A long and impressive silence followed. For every heart there, even of the boldest, recoiled as it were for a moment on itself, not altogether in regret or fear, much less in anything approaching to compunction or remorse; but in a sort of secret horror, that they were now involved beyond all hope of extrication, beyond all possibility of turning back or halting! And Cataline, endowed with almost superhuman shrewdness, and himself quite immovable of purpose, perceived the feelings that actuated all the others—which he felt not, nor cared for—and called on Læca to bring wine.
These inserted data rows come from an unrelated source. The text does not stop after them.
(** X4: a parser keeps nothing of a frame but its two counters.  For a
    batch of frames handed to a new parser one after the other, each
    answer is the one a new parser gives for that frame alone, and
    [get_statistics] then reports the number of frames that passed the
    header checks, the sum of their lengths, both modulo 2^64, and a parse
    time of 0: [parse_time_ns] is never written. *)
Theorem batch_is_frame_by_frame (frames : list (list byte)) :
  let counted := List.filter (fun data => negb (header_reject data)) frames in
  (parse_all __cinit__ frames).1
  = map (fun data => (parse_packet_fast __cinit__ data).1) frames
  /\ get_statistics (parse_all __cinit__ frames).2
     = (wrap64 (Z.of_nat (length counted)),
        wrap64 (foldr Z.add 0 (map frame_len counted)),
        0).
Proof.
  cbn zeta.
  assert (Hany : forall self p b,
    packets_parsed self = wrap64 p -> bytes_processed self = wrap64 b ->
    (parse_all self frames).1
    = map (fun data => (parse_packet_fast __cinit__ data).1) frames
    /\ packets_parsed (parse_all self frames).2
       = wrap64 (p + Z.of_nat (length
                   (List.filter (fun data => negb (header_reject data)) frames)))
    /\ bytes_processed (parse_all self frames).2
       = wrap64 (b + foldr Z.add 0 (map frame_len
                   (List.filter (fun data => negb (header_reject data)) frames)))
    /\ parse_time_ns (parse_all self frames).2 = parse_time_ns self).
  { induction frames as [|data rest IH]; intros self p b Hp Hb.
    - cbn. rewrite !Z.add_0_r. auto.
    - cbn [parse_all List.filter map]. rewrite (parse_step self data).
      pose proof (parse_step __cinit__ data) as Hnew.
      destruct (header_reject data) eqn:Hreject; cbn [negb].
      + destruct (IH self p b Hp Hb) as (Hr & Hpackets & Hbytes & Htime).
        destruct (parse_all self rest) as [rs self'']. cbn in *.
        rewrite Hnew. cbn. split; [f_equal; exact Hr|]. auto.
      + destruct (IH (count_frame self (frame_len data)) (p + 1)
                    (b + frame_len data)) as (Hr & Hpackets & Hbytes & Htime).
        { cbn. rewrite Hp. apply wrap64_wrap64_add. }
        { cbn. rewrite Hb. apply wrap64_wrap64_add. }
        destruct (parse_all (count_frame self (frame_len data)) rest)
          as [rs self''].
        cbn [fst snd length map foldr] in *.
        split; [f_equal; exact Hr|]. split; [|split].
        * rewrite Hpackets. f_equal. lia.
        * rewrite Hbytes. f_equal. lia.
        * exact Htime. }
  destruct (Hany __cinit__ 0 0 eq_refl eq_refl) as (Hr & Hpackets & Hbytes & Htime).
  split; [exact Hr|]. unfold get_statistics.
  rewrite Hpackets, Hbytes, Htime. reflexivity.
Qed.
(** X14.  The view has exactly one row for every account (user and
    currency, the missing currency counted as one) that has a ledger
    entry, and none for any other; the row's [total_entries] is the
    number of the account's entries, at least one, and its
    [current_balance] the sum of their amounts. *)
Theorem user_balances_has_one_row_per_account (d : db) :
  NoDup (map account_of_row (user_balances d)) /\
  (forall a, In a (map account_of_row (user_balances d))
             <-> exists e, In e (ledger_entries d) /\ account_of e = a) /\
  Forall (fun b =>
            let rows := filter (in_account (account_of_row b)) (ledger_entries d) in
            Balance.total_entries b = List.length rows /\
            (1 <= Balance.total_entries b)%nat /\
            Balance.current_balance b = sum (map LedgerEntry.amount rows))
         (user_balances d).
Proof.
  split; [| split].
  - rewrite accounts_of_view. apply groups_NoDup.
  - intros a. rewrite accounts_of_view. apply groups_In.
  - unfold user_balances. apply Forall_map, Forall_forall.
    intros [u c] Ha. cbn zeta.
    unfold account_of_row. cbn [Balance.user_id Balance.currency
      Balance.total_entries Balance.current_balance fst snd].
    split; [reflexivity |]. split; [| reflexivity].
    apply groups_In in Ha. destruct Ha as (e & He & Hacc).
    assert (Hin : In e (filter (in_account (u, c)) (ledger_entries d))).
    { apply filter_In. split; [exact He |].
      unfold in_account. rewrite Hacc. apply account_eqb_refl. }
    destruct (filter (in_account (u, c)) (ledger_entries d));
      [destruct Hin | cbn; lia].
Qed.
Definition setHint (msg : string) (s : state) : state :=
  {| gameId := gameId s; currentCards := currentCards s;
     assignments := assignments s; isInitial := isInitial s;
     handCards := handCards s; hint := msg;
     confirmDisabled := confirmDisabled s; status := status s |}.

Definition setConfirmDisabled (b : bool) (s : state) : state :=
  {| gameId := gameId s; currentCards := currentCards s;
     assignments := assignments s; isInitial := isInitial s;
     handCards := handCards s; hint := hint s;
     confirmDisabled := b; status := status s |}.

Definition setStatus (msg : option string) (s : state) : state :=
  {| gameId := gameId s; currentCards := currentCards s;
     assignments := assignments s; isInitial := isInitial s;
     handCards := handCards s; hint := hint s;
     confirmDisabled := confirmDisabled s;
     status := if truthy msg then msg else None |}.

Definition setAssignments (a : gmap nat Row) (s : state) : state :=
  {| gameId := gameId s; currentCards := currentCards s;
     assignments := a; isInitial := isInitial s;
     handCards := handCards s; hint := hint s;
     confirmDisabled := confirmDisabled s; status := status s |}.

(** [isInitial ? ['front', 'middle', 'back'] : ['front', 'middle', 'back', 'discard']] *)
Definition rowNames (initial : bool) : list Row :=
  if initial then [front; middle; back] else [front; middle; back; discard].

Definition updateConfirmButton (s : state) : state :=
  let n := length (currentCards s) in
  let done := bool_decide (length (keys (assignments s)) = n) in
  if done then
    let counts := tally (values (assignments s)) in
    if isInitial s && bool_decide (3 < count_or_0 counts front) then
      setConfirmDisabled true (setHint "Front takes at most 3 cards." s)
    else if negb (isInitial s) && bool_decide (count_or_0 counts discard ≠ 1) then
      setConfirmDisabled true (setHint "Discard exactly 1 card." s)
    else setConfirmDisabled false (setHint "" s)
  else setConfirmDisabled true s.

(** The first line looks the dragged card up in the document and gives
    up when there is none. Moving the node to the target zone changes
    the display only. *)
Definition moveCard (idx : nat) (toZone : Zone) (s : state) : state :=
  if bool_decide (idx ∈ handCards s) then
    let a :=
      match toZone with
      | pool => delete idx (assignments s)
      | zone r => <[idx := r]> (assignments s)
      end in
    updateConfirmButton (setAssignments a s)
  else s.

Definition validateAssignments (s : state) : bool * state :=
  if bool_decide (length (keys (assignments s)) < length (currentCards s)) then
    (false, setHint "Place all cards before confirming." s)
  else
    let counts := tally (values (assignments s)) in
    if isInitial s then
      if bool_decide (3 < count_or_0 counts front) then
        (false, setHint "Front takes at most 3 cards." s)
      else (true, setHint "" s)
    else
      if bool_decide (count_or_0 counts discard ≠ 1) then
        (false, setHint "Discard exactly 1 card." s)
      else (true, setHint "" s).

(** [Object.entries(assignments).map(([idx, row]) => ({card_idx: parseInt(idx), row}))] *)
Definition buildPlacements (s : state) : list placement :=
  (λ e, {| card_idx := e.1; row := e.2 |}) <$> entries (assignments s).

(** One draggable [.hand-card] per card of the hand, all in the pool. *)
Definition buildDragDropUI (cs : list card) (s : state) : state :=
  updateConfirmButton
    {| gameId := gameId s; currentCards := currentCards s;
       assignments := assignments s; isInitial := isInitial s;
       handCards := seq 0 (length cs); hint := hint s;
       confirmDisabled := confirmDisabled s; status := status s |}.

Definition applyState (st : response) (s : state) : state :=
  let s :=
    {| gameId := Some (game_id st); currentCards := currentCards s;
       assignments := assignments s; isInitial := isInitial s;
       handCards := handCards s; hint := hint s;
       confirmDisabled := confirmDisabled s; status := status s |} in
  match phase st with
  | init_human | human_turn =>
      let s :=
        {| gameId := gameId s; currentCards := cards st;
           assignments := ∅;
           isInitial := bool_decide (phase st = init_human);
           handCards := handCards s; hint := hint s;
           confirmDisabled := confirmDisabled s; status := status s |} in
      let s := buildDragDropUI (currentCards s) s in
      setStatus
        (Some (if isInitial s
               then "Drag your cards into Front, Middle, or Back. Front gets at most 3 cards."
               else "Drag 2 cards into a row and 1 card into Discard.")) s
  | game_over => setStatus (Some "Game over!") s
  | unexpected _ => s
  end.
(** * Feature gates and cohort sampling of the auth server

    A shallow embedding of [lib/features.js]: the cohort sampler
    [isSampledUser] and the four gate predicates built on it.

    JavaScript numbers are IEEE 754 binary64 values ([spec_float] with
    precision 53 and maximal exponent 1024), strings are [string], a
    [Buffer] is a list of bytes.  The [crypto] module is a dependency of
    the file (the unit tests replace it through [proxyquire]); it enters
    the embedding as a parameter, and each call made to it is recorded in
    a call log, the way the test spies count them. *)

From Stdlib Require Import ZArith Lia Bool List Ascii String.
From Stdlib Require Import Strings.Byte Strings.HexString Floats.SpecFloat.
Import ListNotations.

Local Open Scope string_scope.
Local Open Scope Z_scope.

(** ** JavaScript numbers *)

Definition number : Type := spec_float.

Module Num.
Definition prec : Z := 53.
Definition emax : Z := 1024.

Definition NaN : number := S754_nan.

(** The number denoting a mathematical integer (rounded to nearest, ties
    to even, when it has more than 53 significant bits). *)
Definition of_Z (n : Z) : number := binary_normalize prec emax n 0 false.

Definition neg : number -> number := SFopp.
Definition div : number -> number -> number := SFdiv prec emax.

(** [x < y], [x <= y] and [x === y] on numbers. *)
Definition ltb : number -> number -> bool := SFltb.
Definition leb : number -> number -> bool := SFleb.
Definition strict_eq : number -> number -> bool := SFeqb.

Definition zero : number := of_Z 0.
Definition one : number := of_Z 1.

(** [Number.MAX_SAFE_INTEGER] *)
Definition MAX_SAFE_INTEGER : Z := 2 ^ 53 - 1.
End Num.

(** ** JavaScript strings *)

Module Str.
Definition length (s : string) : Z := Z.of_nat (String.length s).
"Wine, comrades," he exclaimed, "pure, generous, noble wine, to wash away the rank drops from our lips, that are more suited to our blades! to make our veins leap cheerily to the blythe inspiration of the God! and last, not least, to guard us from the damps of this sweet chamber, which alone of his bounteous hospitality our Porcius has vouchsafed to us!" And on the instant, the master—for they dared trust no slaves—bore in two earthen vases, one of strong Chian from the Greek Isle of the Egean, the other of Falernian, the fruitiest and richest of the Italian wines, not much unlike the modern sherry, but having still more body, and many cyathi, or drinking cups; but he brought in no water, wherewith the more temperate ancients were wont to mix their heady wines, even in so great a ratio as nine to one of the generous liquor.

"Fill now! fill all!" cried Cataline, and with the word he drained a brimming cup. "Rare liquor this, my Marcus," he continued; "whence had'st thou this Falernian? 'tis of thine inmost brand, I doubt not. In whose consulship did it imbibe the smoke?"